Last month, the Securities and Exchange Commission proposed long-awaited rules that would mandate enhanced climate-related disclosures by public companies. In this post, we provide an overview of this significant, and controversial, rulemaking proposal. We also provide our views on where the rules fit into governance, compliance and disclosure more broadly.
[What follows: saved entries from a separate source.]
(* ===== verification/Lifecycle.v ===== *)
(** * Lifecycle: the process as a state machine

    [main] (lines 129-138) drives the process through a few phases:
    before [rclcpp::init] ([PBoot]), before construction ([PInit]),
    running (the timer fires again and again inside [rclcpp::spin]),
    after the [try]/[catch] with the lines written to stderr
    ([PCaught]), and exited after [rclcpp::shutdown] ([PExited]).
    [proc_step] is that control flow as a step relation: [rclcpp::init];
    construction succeeds or throws; a tick returns, or throws out of
    [spin], after which the [shared_ptr] temporary of line 133 is
    destroyed; or [spin] returns because the context was shut down from
    outside and the node is destroyed; then [rclcpp::shutdown].

    The theorems: every configuration reachable from a well-formed start
    satisfies [proc_inv] (rule induction, [rtc_invariant]): a running
    node owns exactly one fresh reader beyond the initial resources, and
    once the node is gone the process holds the initial resources,
    except after the one failure that leaks (the wall timer); and every
    run of [main] that returns is a path of [proc_step] ending in the
    exited state with the same stderr lines and the same system. *)

From S2P Require Import Prelude Driver SimDriver Config Startup Message ScanTick Main.

(** The phases of the process. *)
Inductive proc_state :=
  | PBoot                          (** before [rclcpp::init] *)
  | PInit                          (** context valid, node not yet built *)
  | PRunning (n : RfidTmreaderNode)
  | PCaught (stderr : list string)  (** the [try] is over, before [rclcpp::shutdown] *)
  | PExited (stderr : list string).

Section Lifecycle.
Context `{MercuryApi W}.
Variable ovr : overrides.

(** One step of [main] between two observable phases. *)
Inductive proc_step : proc_state * sys W -> proc_state * sys W -> Prop :=
  | step_rcl_init s s' :
      rclcpp_init s = (Ret tt, s') ->
      proc_step (PBoot, s) (PInit, s')
  | step_construct s n s' :
      RfidTmreaderNode_ctor ovr s = (Ret n, s') ->
      proc_step (PInit, s) (PRunning n, s')
  | step_construct_failed s e s' :
      RfidTmreaderNode_ctor ovr s = (Throw e, s') ->
      proc_step (PInit, s) (PCaught [fatal_line e], s')
  | step_tick n s s' :
      OnTimer n s = (Ret tt, s') ->
      proc_step (PRunning n, s) (PRunning n, s')
  | step_tick_failed n s e s1 n' s2 :
      OnTimer n s = (Throw e, s1) -> RfidTmreaderNode_dtor n s1 = (Ret n', s2) ->
      proc_step (PRunning n, s) (PCaught [fatal_line e], s2)
  | step_destroy n s s1 n' s' :
      spin_exit s = (Ret tt, s1) -> RfidTmreaderNode_dtor n s1 = (Ret n', s') ->
      proc_step (PRunning n, s) (PCaught [], s')
  | step_rcl_shutdown err s s' :
      rclcpp_shutdown s = (Ret tt, s') ->
      proc_step (PCaught err, s) (PExited err, s').

(** The resources once the node is gone: the initial ones, or one
    leaked reader after the wall-timer failure. *)
Definition exit_inv (base : gset reader_handle * gset reader_handle) (err : list string)
    (s : sys W) : Prop :=
  resources s = base \/
  (err = [fatal_line (invalid_argument "timer period cannot be negative")] /\
   exists h, h ∉ base.1 /\ resources s = ({[h]} ∪ base.1, {[h]} ∪ base.2)).

(** The invariant of the reachable configurations, relative to the
    resources [base] held before the process started. *)
Definition proc_inv (base : gset reader_handle * gset reader_handle)
    (c : proc_state * sys W) : Prop :=
  world_wf c.2 /\
  match c.1 with
  | PBoot | PInit => resources c.2 = base
  | PRunning n => exists h, reader_ n = Some h /\ h ∉ base.1 /\
      resources c.2 = ({[h]} ∪ base.1, {[h]} ∪ base.2)
  | PCaught err | PExited err => exit_inv base err c.2
  end.
End Lifecycle.

Section LifecycleProofs.
Context `{MercuryApiLaws W}.

Lemma world_wf_resources (s s' : sys W) :
  resources s' = resources s -> world_wf s -> world_wf s'.
Proof. unfold world_wf, resources. intros [= -> ->]. done. Qed.

Lemma world_wf_base (s : sys W) B1 B2 :
  resources s = (B1, B2) -> B2 ⊆ B1 -> world_wf s.
Proof. unfold world_wf, resources. intros [= -> ->]. done. Qed.

(** The destructor of a node whose reader is the one fresh handle gives
    the base resources back. *)
Lemma dtor_restores_base n h (s : sys W) n' s' B1 B2 :
  reader_ n = Some h -> h ∉ B1 -> B2 ⊆ B1 ->
  resources s = ({[h]} ∪ B1, {[h]} ∪ B2) ->
  RfidTmreaderNode_dtor n s = (Ret n', s') -> resources s' = (B1, B2).
Proof.
  intros Hr Hh HB Hres. rewrite dtor_run, Hr. intros [= _ <-].
  destruct (reader_teardown_spec h (sys_world s)) as [Hl Hc].
  unfold resources in *. injection Hres as Hl0 Hc0. cbn.
  rewrite Hl, Hc, Hl0, Hc0, !union_diff_fresh by set_solver. done.
Qed.

(** [rclcpp::init] and [rclcpp::shutdown] change the context only. *)
Lemma rcl_step_resources (m : ST (sys W) unit) c (s s' : sys W) :
  (forall s, m s = (Ret tt, set_ctx c s)) -> m s = (Ret tt, s') ->
  resources s' = resources s /\ sys_ctx s' = c.
Proof. intros Hm E. rewrite Hm in E. by injection E as <-. Qed.

Lemma proc_step_inv ovr base c c' :
  base.2 ⊆ base.1 -> proc_inv base c -> proc_step ovr c c' -> proc_inv base c'.
Proof.
  destruct base as [B1 B2]. unfold proc_inv, exit_inv. cbn. intros HB [Hwf Hc] Hstep.
  destruct Hstep as [s s' E|s n s' E|s e s' E|n s s' E|n s e s1 n' s2 E1 E2|n s sx n' s' Ex E|err s s' E];
    cbn in *.
  - destruct (rcl_step_resources _ _ _ _ (fun _ => eq_refl) E) as [Hres _].
    split; [by eapply world_wf_resources|congruence].
  - pose proof (ctor_refines_spec _ _ _ _ Hwf E) as Hspec.
    inversion Hspec as [| | |? h ? Hr Hh _ _ _ _ _ Hres]; subst.
    unfold resources in Hc. injection Hc as HL HC. rewrite HL, HC in Hres. rewrite HL in Hh.
    split; [eapply world_wf_base; [exact Hres|set_solver]|by exists h].
  - pose proof (ctor_refines_spec _ _ _ _ Hwf E) as Hspec.
    inversion Hspec as [name|what ? _ Hres _|h ? _ Hh Hres _|]; subst.
    + split; [done|by left].
    + split; [by eapply world_wf_resources|left; congruence].
    + unfold resources in Hc. injection Hc as HL HC. rewrite HL, HC in Hres. rewrite HL in Hh.
      split; [eapply world_wf_base; [exact Hres|set_solver]|].
      right. split; [done|by exists h].
  - pose proof (OnTimer_keeps_resources _ n s _ s' eq_refl E) as Hres. cbv beta in Hres.
    split; [by eapply world_wf_resources|]. destruct Hc as (h & Hr & Hh & Hc).
    exists h. by rewrite Hres.
  - pose proof (OnTimer_keeps_resources _ n s _ s1 eq_refl E1) as Hres. cbv beta in Hres.
    destruct Hc as (h & Hr & Hh & Hc). rewrite <- Hres in Hc.
    pose proof (dtor_restores_base _ _ _ _ _ _ _ Hr Hh HB Hc E2) as Hres2.
    split; [by eapply world_wf_base|by left].
  - destruct Hc as (h & Hr & Hh & Hc).
    destruct (rcl_step_resources _ _ _ _ (fun _ => eq_refl) Ex) as [Hx _]. rewrite <- Hx in Hc.
    pose proof (dtor_restores_base _ _ _ _ _ _ _ Hr Hh HB Hc E) as Hres2.
    split; [by eapply world_wf_base|by left].
  - destruct (rcl_step_resources _ _ _ _ (fun _ => eq_refl) E) as [Hres _].
    split; [by eapply world_wf_resources|]. by rewrite Hres.
Qed.

Lemma dtor_ret n (s : sys W) : exists n' s', RfidTmreaderNode_dtor n s = (Ret n', s').
Proof. rewrite dtor_run. destruct (reader_ n); eauto. Qed.

(** [spin] is a path of ticks, ended by the shutdown from outside or by
    a tick that throws. *)
Lemma spin_path ovr k n (s : sys W) o s1 :
  spin k n s = (o, s1) ->
  (o = Ret tt /\ exists sm, rtc (proc_step ovr) (PRunning n, s) (PRunning n, sm) /\
     spin_exit sm = (Ret tt, s1)) \/
  (exists e sm, o = Throw e /\ rtc (proc_step ovr) (PRunning n, s) (PRunning n, sm) /\
     OnTimer n sm = (Throw e, s1)) \/
  (exists w, o = Undefined w).
Proof.
  revert s. induction k as [|k IH]; intros s E; simpl in E.
  - left. pose proof E as E'. unfold spin_exit in E'. injection E' as <- _.
    split; [done|]. exists s. split; [apply rtc_refl|exact E].
  - destruct (OnTimer n s) as [[[]|e|w] s2] eqn:E1.
    + rewrite (st_bind_Ret _ _ _ _ _ E1) in E.
      destruct (IH _ E) as [[-> (sm & Hp & Hx)]|[(e & sm & -> & Hp & Ee)|Hu]];
        [left|right; left|by right; right].
      * split; [done|]. exists sm. split; [|done]. eapply rtc_l; [by apply step_tick|done].
      * exists e, sm. split_and!; [done| |done]. eapply rtc_l; [by apply step_tick|done].
    + rewrite (st_bind_Throw _ _ _ _ _ E1) in E. injection E as <- <-.
      right; left. exists e, s. split_and!; [done|apply rtc_refl|done].
    + rewrite (st_bind_Undefined _ _ _ _ _ E1) in E. injection E as <- <-.
      right; right. by eexists.
Qed.

(** The node's life inside the [try] of line 132: a path from [PInit]
    to [PCaught] with the stderr lines of the [catch]. *)
Lemma run_node_path ovr k (s : sys W) o s1 :
  run_node ovr k s = (o, s1) ->
  (o = Ret tt /\ rtc (proc_step ovr) (PInit, s) (PCaught [], s1)) \/
  (exists e, o = Throw e /\ rtc (proc_step ovr) (PInit, s) (PCaught [fatal_line e], s1)) \/
  (exists w, o = Undefined w).
Proof.
  unfold run_node.
  destruct (RfidTmreaderNode_ctor ovr s) as [[n|e|w] s0] eqn:E0.
  - rewrite (st_bind_Ret _ _ _ _ _ E0). unfold st_finally.
    destruct (spin k n s0) as [o2 s2] eqn:E2.
    destruct (dtor_ret n s2) as (n' & s3 & E3).
    assert (Ef : (RfidTmreaderNode_dtor n ;; mret tt) s2 = (Ret tt, s3))
      by by rewrite (st_bind_Ret _ _ _ _ _ E3).
    destruct (spin_path ovr _ _ _ _ _ E2) as [[-> (sm & Hp & Hx)]|[(e & sm & -> & Hp & Ee)|(w & ->)]];
      rewrite ?Ef; intros [= <- <-]; [left|right; left|by right; right; eexists];
      [split; [done|]|exists e; split; [done|]]; eapply rtc_l; try by apply step_construct.
    + eapply rtc_r; [exact Hp|]. by eapply step_destroy.
    + eapply rtc_r; [exact Hp|]. by eapply step_tick_failed.
  - rewrite (st_bind_Throw _ _ _ _ _ E0). intros [= <- <-]. right; left.
    exists e. split; [done|]. apply rtc_once. by apply step_construct_failed.
  - rewrite (st_bind_Undefined _ _ _ _ _ E0). intros [= <- <-]. right; right. by eexists.
Qed.

(** C4: every configuration reachable from a well-formed start is in
    the invariant: before construction the resources are the initial
    ones; a running node holds exactly one fresh, connected reader more;
    once the node is gone the process holds the initial resources again,
    except after the wall-timer failure, which leaks that one reader. *)
Theorem lifecycle_invariant ovr (s0 : sys W) c :
  world_wf s0 -> rtc (proc_step ovr) (PBoot, s0) c -> proc_inv (resources s0) c.
Proof.
  intros Hwf Hr. assert (HB : (resources s0).2 ⊆ (resources s0).1) by exact Hwf.
  eapply (rtc_invariant _ (proc_inv (resources s0))); [|exact Hr|by split].
  intros a b. by apply proc_step_inv.
Qed.

(** C3: [main] refines the lifecycle: every run of [main] that returns
    its stderr lines [err] (and exit status 0) is a path of [proc_step]
    from the start of the process to the exited phase with those lines
    and the same final system. *)
Theorem main_refines_lifecycle ovr k (s : sys W) err s' :
  main ovr k s = (Ret (err, 0%Z), s') -> rtc (proc_step ovr) (PBoot, s) (PExited err, s').
Proof.
  intros E. destruct (run_node ovr k s) as [o s1] eqn:Er. rewrite (main_run _ _ _ _ _ Er) in E.
  destruct (run_node_oblivious ovr k _ _ (set_ctx_equiv RclValid s)) as [Ho Hs].
  destruct (run_node ovr k (set_ctx RclValid s)) as [o' s1'] eqn:Er'.
  rewrite Er in Ho, Hs. cbn -[set_ctx] in Ho, Hs. subst o'.
  destruct (run_node_path _ _ _ _ _ Er') as [[-> Hp]|[(e & -> & Hp)|(w & ->)]];
    [simplify_eq/=..|done]; rewrite <- (set_ctx_proper _ _ _ Hs);
    (eapply rtc_l; [by apply step_rcl_init|]; eapply rtc_r; [exact Hp|by apply step_rcl_shutdown]).
Qed.
End LifecycleProofs.

(** ** Witnesses on the simulated reader *)

(** The leaking path: [loop_sleep_ms] narrows to -1, so construction
    fails at the wall timer; the process still shuts rclcpp down. *)
Lemma timer_failure_path :
  rtc (proc_step (<["loop_sleep_ms" := PInt 4294967295]> ∅)) (PBoot, sys_fail [])
    (PExited [fatal_line (invalid_argument "timer period cannot be negative")],
     set_ctx RclShutdown (snd (RfidTmreaderNode_ctor (<["loop_sleep_ms" := PInt 4294967295]> ∅)
                                (set_ctx RclValid (sys_fail []))))).
Proof.
  eapply rtc_l; [by apply step_rcl_init|].
  eapply rtc_l; [apply step_construct_failed; vm_compute; reflexivity|].
  apply rtc_once. by apply step_rcl_shutdown.
Qed.

Lemma lifecycle_invariant_witness :
  world_wf (sys_fail []) /\
  rtc (proc_step (<["loop_sleep_ms" := PInt 4294967295]> ∅)) (PBoot, sys_fail [])
    (PExited [fatal_line (invalid_argument "timer period cannot be negative")],
     set_ctx RclShutdown (snd (RfidTmreaderNode_ctor (<["loop_sleep_ms" := PInt 4294967295]> ∅)
                                (set_ctx RclValid (sys_fail []))))) /\
  proc_inv (resources (sys_fail []))
    (PExited [fatal_line (invalid_argument "timer period cannot be negative")],
     set_ctx RclShutdown (snd (RfidTmreaderNode_ctor (<["loop_sleep_ms" := PInt 4294967295]> ∅)
                                (set_ctx RclValid (sys_fail []))))).
Proof.
  assert (H1 : world_wf (sys_fail [])) by done.
  split_and!; [exact H1|exact timer_failure_path|].
  exact (lifecycle_invariant _ _ _ H1 timer_failure_path).
Defined.

Lemma main_refines_lifecycle_witness :
  main ∅ 2 (sys_of (sim_init field_demo no_faults)) =
    (Ret ([], 0%Z), snd (main ∅ 2 (sys_of (sim_init field_demo no_faults)))) /\
  rtc (proc_step ∅) (PBoot, sys_of (sim_init field_demo no_faults))
    (PExited [], snd (main ∅ 2 (sys_of (sim_init field_demo no_faults)))).
Proof.
  assert (H1 : main ∅ 2 (sys_of (sim_init field_demo no_faults)) =
    (Ret ([], 0%Z), snd (main ∅ 2 (sys_of (sim_init field_demo no_faults))))) by (vm_compute; reflexivity).
  split; [exact H1|]. exact (main_refines_lifecycle _ _ _ _ _ H1).
Defined.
A Bit of Background and the Broader Context
Enhanced environmental disclosure has been a topic of discussion within the SEC since the 1970s. More recently, with the January 2021 change-over in administration and the resulting shift in rulemaking philosophy, climate disclosure has been an area of increasing SEC focus. Among other actions, during February 2021, shortly after taking office, then-Acting Chair Allison Herren Lee issued a statement directing the SEC’s Division of Corporation Finance to enhance its focus on climate-related disclosure in public company filings.
In March 2021, the SEC launched a public consultation requesting input from investors, registrants and other market participants about whether current disclosures adequately inform investors about climate change. Approximately 600 unique comment letters were submitted to the SEC by leading issuers, institutional investors, trade associations, NGOs and others (Ropes & Gray advised several clients on their comment letters). Many of the more significant letters are cited in the SEC’s Proposing Release for the new climate disclosure rules.